The issues that need addressing can be categorized into three groups:
Technology, Science/Data, and Policy. Responsibilities of the Technology
Group would be to design a system of hardware, software, and networks.
The Science/Data Group should focus on links among research, management,
and restoration; data priorities; data collection and standards;
and sampling strategies. The Policy Group should address issues
of administrative structure; interagency cooperation; privacy; and
data accessibility. We estimate pre-implementation planning to take
between 12 and 18 months and will require a coordinator.
Beginning the GIS/monitoring in a trial region of the Blue Mountains
may be a valuable exercise for testing all aspects of implementation.
The area selected for field testing should include several public
and private ownerships to represent the myriad of challenges that
will be faced across the entire region.
Information is lacking on values, attitudes and expectations. This
is the greatest data gap in this project. Applying data on human
benefits to natural resource management is poorly developed compared
to the application of data from the physical and life sciences.
This suggests that incorporating some of the proposed measurable
parameters into a monitoring system will lag behind others. As the
monitoring plan develops, managers should realize that human dimensions
of resource management will be added.
The question of how data will be used to make landscape-level management
decisions is a significant issue. Using new technologies and paradigms
in resource management may require new administrative approaches.
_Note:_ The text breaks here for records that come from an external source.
(** The command of [gen] once the directory is listed. *)
Lemma gen_lists sched path output fps infos :
  lists path infos →
  ∃ files run,
    snd (listFiles path) = inr files
    ∧ run = BuildGif sched files
              (if String.eqb output "" then "out.gif" else output)
              (Int.wrap
                 (fst (strconv_ParseInt
                         (if String.eqb (ReplaceAll_spaces fps) ""
                          then "30" else ReplaceAll_spaces fps))))
    ∧ run_events (fst (gen sched path output fps)) = trace run
    ∧ snd (gen sched path output fps) =
        match result run with
        | Ok _ => Returns (ResultMsg time_Since "🎉" None)
        | Err e => Returns (ResultMsg 0 "🔨" (Some e))
        | Panic msg => Crashes msg
        end.
Proof.
  intros Hl. unfold gen. rewrite (listFiles_lists _ _ Hl).
  eexists _, _. split; [reflexivity|]. split; [reflexivity|]. simpl.
  match goal with |- context [result ?m] => destruct (result m) end;
    simpl; rewrite ?run_events_app, run_events_ShRun, ?app_nil_r;
    split; reflexivity.
Qed.

Lemma lists_or_fails path :
  (∃ infos, lists path infos) ∨ (∃ e, listing_fails path e).
Proof.
  unfold lists, listing_fails.
  destruct (os_Open path) as [e|dir] eqn:H1; [right; eauto|].
  destruct (file_Readdir dir) as [e|infos] eqn:H2; [right|left]; eauto.
Qed.
(** C7: for every user id, [fetchUserLanguageFromSFSF] resolves with the
    locale of the first record when the directory returns a non-empty list
    whose first record has a non-empty [defaultLocale], and with null when
    the list is empty or missing, that locale is empty or missing, or the
    query fails (the error callback runs, [read] throws, or the model cannot
    be built and nothing is read); it never rejects. In [main], for the user
    that [fetchCurrentUser] resolved with, the language set is that locale in
    the first case, whatever the browser reports, and the browser language in
    the others. *)
Theorem directory_locale_or_browser_fallback sUserId w :
  (forall l, has_locale (directory sUserId) l ->
     fetchUserLanguageFromSFSF sUserId w
     = (Resolved (Some l), log (EODataRead "/User" sUserId) w))
  /\ (no_locale (directory sUserId) ->
      fetchUserLanguageFromSFSF sUserId w
      = (Resolved None, log (EODataRead "/User" sUserId) w))
  /\ (forall e, directory sUserId = ODataUnavailable e ->
      fetchUserLanguageFromSFSF sUserId w = (Resolved None, w))
  /\ (exists o, fetchUserLanguageFromSFSF sUserId w
                = (Resolved o, logs (directory_calls sUserId) w))
  /\ (forall oUserData w1,
        fetchCurrentUser 1 MAX_RETRIES RETRY_DELAY w = (Resolved oUserData, w1) ->
        getProperty oUserData "name" = sUserId ->
        let w2 := log (EODataRead "/User" sUserId)
                      (stored userInfo_key (JSON_stringify oUserData) w1) in
        (forall l, has_locale (directory sUserId) l ->
           main w = apply_locale_and_mount (Locale l) w2)
        /\ (no_locale (directory sUserId) ->
            main w = apply_locale_and_mount getBrowserLanguage w2)
        /\ (forall e, directory sUserId = ODataUnavailable e ->
            main w = apply_locale_and_mount getBrowserLanguage
                       (stored userInfo_key (JSON_stringify oUserData) w1))).
Proof.
  rewrite fetchUserLanguageFromSFSF_eq. split; [|split; [|split; [|split]]].
  - intros l Hl.
    rewrite directory_calls_read by (intros e; by apply (has_locale_available _ l)).
    by destruct (record_locale_has _ _ Hl) as (oData & -> & ->).
  - intros Hn. rewrite directory_calls_read by (intros e; by apply no_locale_available).
    by rewrite (record_locale_none _ Hn).
  - intros e He. unfold directory_calls. by rewrite He, logs_nil.
  - by eexists.
  - intros oUserData w1 Hfetch Hid w2.
    destruct (fetchCurrentUser_settles _ _ _ _ _ _ Hfetch) as [_ Hu].
    destruct (Hu _ eq_refl) as [Hv Hname].
    rewrite main_unfold, Hfetch. unfold bind.
    rewrite (resolve_locale_eq _ _ Hv Hname). unfold chosen_language. rewrite Hid.
    split; [|split].
    + intros l Hl.
      rewrite directory_calls_read by (intros e; by apply (has_locale_available _ l)).
      by destruct (record_locale_has _ _ Hl) as (oData & -> & ->).
    + intros Hn.
      rewrite directory_calls_read by (intros e; by apply no_locale_available).
      pose proof (record_locale_none _ Hn) as Hnone.
      destruct (directory sUserId); [by rewrite Hnone | done | done | done].
    + intros e He. unfold directory_calls. by rewrite He, logs_nil.
Qed.

Lemma apply_locale_and_mount_world sLanguage w :
  exists l,
    events (snd (apply_locale_and_mount sLanguage w)) = events w ++ l
    /\ count is_setItem l = O
    /\ sessionStorage (snd (apply_locale_and_mount sLanguage w)) = sessionStorage w.
Proof.
  unfold apply_locale_and_mount, bind, setLanguage, mount, placeAt.
  destruct (setLanguage_throws sLanguage); simpl.
  - by eexists.
  - destruct (placeAt_throws _); simpl; rewrite <- app_assoc; by eexists.
Qed.

Lemma stored_events key value w :
  events (stored key value w) = events w ++ [ESetItem key value].
Proof. unfold stored, setItem. by destruct (setItem_throws key value). Qed.

Lemma stored_storage key value w :
  sessionStorage (stored key value w)
  = match setItem_throws key value with
    | None => <[key := value]> (sessionStorage w)
    | Some _ => sessionStorage w
    end.
Proof. unfold stored, setItem. by destruct (setItem_throws key value). Qed.

Lemma stored_content key value w : content (stored key value w) = content w.
Proof. unfold stored, setItem. by destruct (setItem_throws key value). Qed.

Lemma directory_calls_no_setItem sUserId : count is_setItem (directory_calls sUserId) = O.
Proof. unfold directory_calls. by destruct (directory sUserId). Qed.

Lemma user_phase_no_setItem l : Forall user_phase l -> count is_setItem l = O.
Proof. induction 1 as [|e l [He _] _ IH]; simpl; [done|]. by rewrite He. Qed.

(** C8 (amended): when [fetchCurrentUser] resolves with a user, [main] calls
    [sessionStorage.setItem] with [com:missolicitudes:userInfo] and the JSON
    text of that user right after the calls of user resolution, before any
    call of locale resolution, locale setting or mounting, and calls it no
    other time. When the call returns, the storage holds that text under the
    key and is otherwise as before; when the call throws, the error is
    swallowed by the [try] of step 1, nothing is written and [main] goes on
    with the user all the same. When [fetchCurrentUser] rejects or stays
    pending, [main] does not call [setItem] and the storage is unchanged. *)
Theorem user_is_stored_before_locale w :
  (forall oUserData w1,
     fetchCurrentUser 1 MAX_RETRIES RETRY_DELAY w = (Resolved oUserData, w1) ->
     exists pre rest,
       events w1 = events w ++ pre
       /\ Forall user_phase pre
       /\ events (snd (main w))
          = events w ++ pre ++ ESetItem userInfo_key (JSON_stringify oUserData) :: rest
       /\ count is_setItem rest = O
       /\ main w
          = apply_locale_and_mount (chosen_language oUserData) (user_known oUserData w1)
       /\ (setItem_throws userInfo_key (JSON_stringify oUserData) = None ->
           sessionStorage (snd (main w))
           = <[userInfo_key := JSON_stringify oUserData]> (sessionStorage w))
       /\ (forall e,
             setItem_throws userInfo_key (JSON_stringify oUserData) = Some e ->
             sessionStorage (snd (main w)) = sessionStorage w))
  /\ (forall s w1,
        fetchCurrentUser 1 MAX_RETRIES RETRY_DELAY w = (s, w1) ->
        (forall oUserData, s <> Resolved oUserData) ->
        exists l,
          events (snd (main w)) = events w ++ l
          /\ count is_setItem l = O
          /\ sessionStorage (snd (main w)) = sessionStorage w).
Proof.
  split.
  - intros u w1 Hfetch.
    destruct (fetchCurrentUser_settles _ _ _ _ _ _ Hfetch) as [(pre & -> & Hpre) Hu].
    destruct (Hu _ eq_refl) as [Hv Hname].
    rewrite main_unfold, Hfetch. unfold bind.
    rewrite (resolve_locale_eq _ _ Hv Hname). fold (user_known u (logs pre w)).
    destruct (apply_locale_and_mount_world (chosen_language u) (user_known u (logs pre w)))
      as (tail & He & Hc & Hs).
    exists pre, (directory_calls (getProperty u "name") ++ tail).
    rewrite He, Hs. unfold user_known. simpl. rewrite stored_events, stored_storage.
    simpl. rewrite <- !app_assoc. simpl.
    rewrite count_app, directory_calls_no_setItem, Hc.
    repeat split; try done.
    + intros Hnone. by rewrite Hnone.
    + intros e Hsome. by rewrite Hsome.
  - intros s w1 Hfetch Hs.
    destruct (fetchCurrentUser_settles _ _ _ _ _ _ Hfetch) as [(pre & -> & Hpre) _].
    rewrite main_unfold, Hfetch. destruct s as [u | e |].
    + by destruct (Hs u).
    + destruct (apply_locale_and_mount_world getBrowserLanguage (logs pre w))
        as (tail & He & Hc & Hst).
      exists (pre ++ tail). rewrite He, Hst. simpl. rewrite app_assoc. split; [done|].
      split; [|done]. by rewrite count_app, Hc, (user_phase_no_setItem _ Hpre).
    + exists pre. simpl. split; [done|]. split; [|done].
      by apply user_phase_no_setItem.
Qed.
We conclude that using GIS to monitor forest and rangeland health
in the Blue Mountains is indeed feasible. Existing GIS programs
within other agencies offer the potential for mutually beneficial
partnerships. BMNRI cooperators, other state, and federal agencies
all appear willing to cooperate with this effort. Instituting a
program that can lead to ecosystem-level management across ownership
boundaries offers exciting new challenges for everyone.